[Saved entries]
((
(** X20. Label names stay unique: whatever the click and the draft name, if no
    two labels of the map share a name before [handleLabelClick], none do
    after it. When the click is the second one of a named label on a loaded
    map, the map holds a label of that name whose zone is the bounding
    rectangle of the two clicked tiles, a label that had the name is
    replaced in place, every label of another name is kept in its order, and
    the start corner is cleared. *)
Theorem label_click_keeps_names_unique (tileX tileY : Z) (st : Zones.t)
    (md : option MapData.t) :
  NoDup (labelNames md) ->
  let r := handleLabelClick tileX tileY st md in
  NoDup (labelNames r.2)
  /\ (forall start m,
        truthy (labelDraftName st) = true -> labelStart st = Some start ->
        md = Some m ->
        let new := Label.mk (labelDraftName st)
                            (Z.min start.1 tileX) (Z.min start.2 tileY)
                            (Some (Z.abs (tileX - start.1) + 1)%Z)
                            (Some (Z.abs (tileY - start.2) + 1)%Z) in
        new ∈ labelsOf r.2
        /\ zoneCovers (Label.x new) (Label.y new)
                      (Z.abs (tileX - start.1) + 1)
                      (Z.abs (tileY - start.2) + 1) start
        /\ zoneCovers (Label.x new) (Label.y new)
                      (Z.abs (tileX - start.1) + 1)
                      (Z.abs (tileY - start.2) + 1) (tileX, tileY)
        /\ length (labelsOf r.2)
           = (if bool_decide (labelDraftName st ∈ labelNames md)
              then length (labelsOf md) else S (length (labelsOf md)))
        /\ filter (fun l => Label.name l <> labelDraftName st) (labelsOf r.2)
           = filter (fun l => Label.name l <> labelDraftName st) (labelsOf md)
        /\ labelStart r.1 = None).
Proof.
  intros Hnd r. subst r. unfold handleLabelClick.
  destruct (truthy (labelDraftName st)) eqn:Et; cbn [negb];
    [|split; [exact Hnd | intros; discriminate]].
  destruct (labelStart st) as [start|] eqn:Es;
    [|split; [exact Hnd | intros; discriminate]].
  destruct md as [m|]; [|split; [exact Hnd | intros; discriminate]].
  cbn [fst snd labelNames labelsOf MapData.withLabels MapData.labels default
       from_option id] in *.
  set (new := Label.mk (labelDraftName st) (Z.min start.1 tileX)
                (Z.min start.2 tileY) (Some (Z.abs (tileX - start.1) + 1)%Z)
                (Some (Z.abs (tileY - start.2) + 1)%Z)).
  set (ls := default [] (MapData.labels m)) in *.
  destruct (placeLabel_cases (labelDraftName st) new ls eq_refl)
    as [(pre & old & post & El & El' & Hold & Hpre) | [El' Hall]];
    cbv zeta in El'; rewrite El'; clear El'.
  - (* replaced in place *)
    assert (En : Label.name <$> (pre ++ new :: post) = Label.name <$> ls).
    { rewrite El, !fmap_app, !fmap_cons. cbn. rewrite Hold. reflexivity. }
    split; [rewrite En; exact Hnd|].
    intros start' m' _ [= <-] [= <-]. fold new.
    split; [apply elem_of_app; right; apply list_elem_of_here|].
    split; [unfold zoneCovers; cbn; lia|].
    split; [unfold zoneCovers; cbn; lia|].
    split.
    { rewrite bool_decide_eq_true_2.
      - rewrite El, !length_app. reflexivity.
      - rewrite El, fmap_app, fmap_cons, Hold.
        apply elem_of_app. right. apply list_elem_of_here. }
    split; [|reflexivity].
    rewrite El, !filter_app.
    rewrite !filter_cons_False; [reflexivity | |].
    + intros H. apply H. exact Hold.
    + intros H. apply H. reflexivity.
  - (* appended *)
    assert (Hfresh : labelDraftName st ∉ Label.name <$> ls).
    { intros Hin. apply list_elem_of_fmap_1 in Hin.
      destruct Hin as (l & Hl & Hin). rewrite Forall_forall in Hall.
      apply (Hall l Hin). symmetry. exact Hl. }
    split.
    { rewrite fmap_app. apply NoDup_app. split; [exact Hnd|]. split.
      - intros x Hx Hx'. cbn in Hx'. apply list_elem_of_singleton in Hx'.
        subst x. contradiction.
      - apply NoDup_singleton. }
    intros start' m' _ [= <-] [= <-]. fold new.
    split; [apply elem_of_app; right; apply list_elem_of_here|].
    split; [unfold zoneCovers; cbn; lia|].
    split; [unfold zoneCovers; cbn; lia|].
    split.
    { rewrite bool_decide_eq_false_2 by exact Hfresh.
      rewrite length_app. cbn. lia. }
    split; [|reflexivity].
    rewrite filter_app, filter_cons_False, filter_nil, app_nil_r;
      [reflexivity|].
    intros H. apply H. reflexivity.
Qed.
))
Restate all of the entries exactly, please.

§ Written response:
(** X20. Label names stay unique: whatever the click and the draft name, if no
    two labels of the map share a name before [handleLabelClick], none do
    after it. When the click is the second one of a named label on a loaded
    map, the map holds a label of that name whose zone is the bounding
    rectangle of the two clicked tiles, a label that had the name is
    replaced in place, every label of another name is kept in its order, and
    the start corner is cleared. *)
Theorem label_click_keeps_names_unique (tileX tileY : Z) (st : Zones.t)
    (md : option MapData.t) :
  NoDup (labelNames md) ->
  let r := handleLabelClick tileX tileY st md in
  NoDup (labelNames r.2)
  /\ (forall start m,
        truthy (labelDraftName st) = true -> labelStart st = Some start ->
        md = Some m ->
        let new := Label.mk (labelDraftName st)
                            (Z.min start.1 tileX) (Z.min start.2 tileY)
                            (Some (Z.abs (tileX - start.1) + 1)%Z)
                            (Some (Z.abs (tileY - start.2) + 1)%Z) in
        new ∈ labelsOf r.2
        /\ zoneCovers (Label.x new) (Label.y new)
                      (Z.abs (tileX - start.1) + 1)
                      (Z.abs (tileY - start.2) + 1) start
        /\ zoneCovers (Label.x new) (Label.y new)
                      (Z.abs (tileX - start.1) + 1)
                      (Z.abs (tileY - start.2) + 1) (tileX, tileY)
        /\ length (labelsOf r.2)
           = (if bool_decide (labelDraftName st ∈ labelNames md)
              then length (labelsOf md) else S (length (labelsOf md)))
        /\ filter (fun l => Label.name l <> labelDraftName st) (labelsOf r.2)
           = filter (fun l => Label.name l <> labelDraftName st) (labelsOf md)
        /\ labelStart r.1 = None).
Proof.
  intros Hnd r. subst r. unfold handleLabelClick.
  destruct (truthy (labelDraftName st)) eqn:Et; cbn [negb];
    [|split; [exact Hnd | intros; discriminate]].
  destruct (labelStart st) as [start|] eqn:Es;
    [|split; [exact Hnd | intros; discriminate]].
  destruct md as [m|]; [|split; [exact Hnd | intros; discriminate]].
  cbn [fst snd labelNames labelsOf MapData.withLabels MapData.labels default
       from_option id] in *.
  set (new := Label.mk (labelDraftName st) (Z.min start.1 tileX)
                (Z.min start.2 tileY) (Some (Z.abs (tileX - start.1) + 1)%Z)
                (Some (Z.abs (tileY - start.2) + 1)%Z)).
  set (ls := default [] (MapData.labels m)) in *.
  destruct (placeLabel_cases (labelDraftName st) new ls eq_refl)
    as [(pre & old & post & El & El' & Hold & Hpre) | [El' Hall]];
    cbv zeta in El'; rewrite El'; clear El'.
  - (* replaced in place *)
    assert (En : Label.name <$> (pre ++ new :: post) = Label.name <$> ls).
    { rewrite El, !fmap_app, !fmap_cons. cbn. rewrite Hold. reflexivity. }
    split; [rewrite En; exact Hnd|].
    intros start' m' _ [= <-] [= <-]. fold new.
    split; [apply elem_of_app; right; apply list_elem_of_here|].
    split; [unfold zoneCovers; cbn; lia|].
    split; [unfold zoneCovers; cbn; lia|].
    split.
    { rewrite bool_decide_eq_true_2.
      - rewrite El, !length_app. reflexivity.
      - rewrite El, fmap_app, fmap_cons, Hold.
        apply elem_of_app. right. apply list_elem_of_here. }
    split; [|reflexivity].
    rewrite El, !filter_app.
    rewrite !filter_cons_False; [reflexivity | |].
    + intros H. apply H. exact Hold.
    + intros H. apply H. reflexivity.
  - (* appended *)
    assert (Hfresh : labelDraftName st ∉ Label.name <$> ls).
    { intros Hin. apply list_elem_of_fmap_1 in Hin.
      destruct Hin as (l & Hl & Hin). rewrite Forall_forall in Hall.
      apply (Hall l Hin). symmetry. exact Hl. }
    split.
    { rewrite fmap_app. apply NoDup_app. split; [exact Hnd|]. split.
      - intros x Hx Hx'. cbn in Hx'. apply list_elem_of_singleton in Hx'.
        subst x. contradiction.
      - apply NoDup_singleton. }
    intros start' m' _ [= <-] [= <-]. fold new.
    split; [apply elem_of_app; right; apply list_elem_of_here|].
    split; [unfold zoneCovers; cbn; lia|].
    split; [unfold zoneCovers; cbn; lia|].
    split.
    { rewrite bool_decide_eq_false_2 by exact Hfresh.
      rewrite length_app. cbn. lia. }
    split; [|reflexivity].
    rewrite filter_app, filter_cons_False, filter_nil, app_nil_r;
      [reflexivity|].
    intros H. apply H. reflexivity.
Qed.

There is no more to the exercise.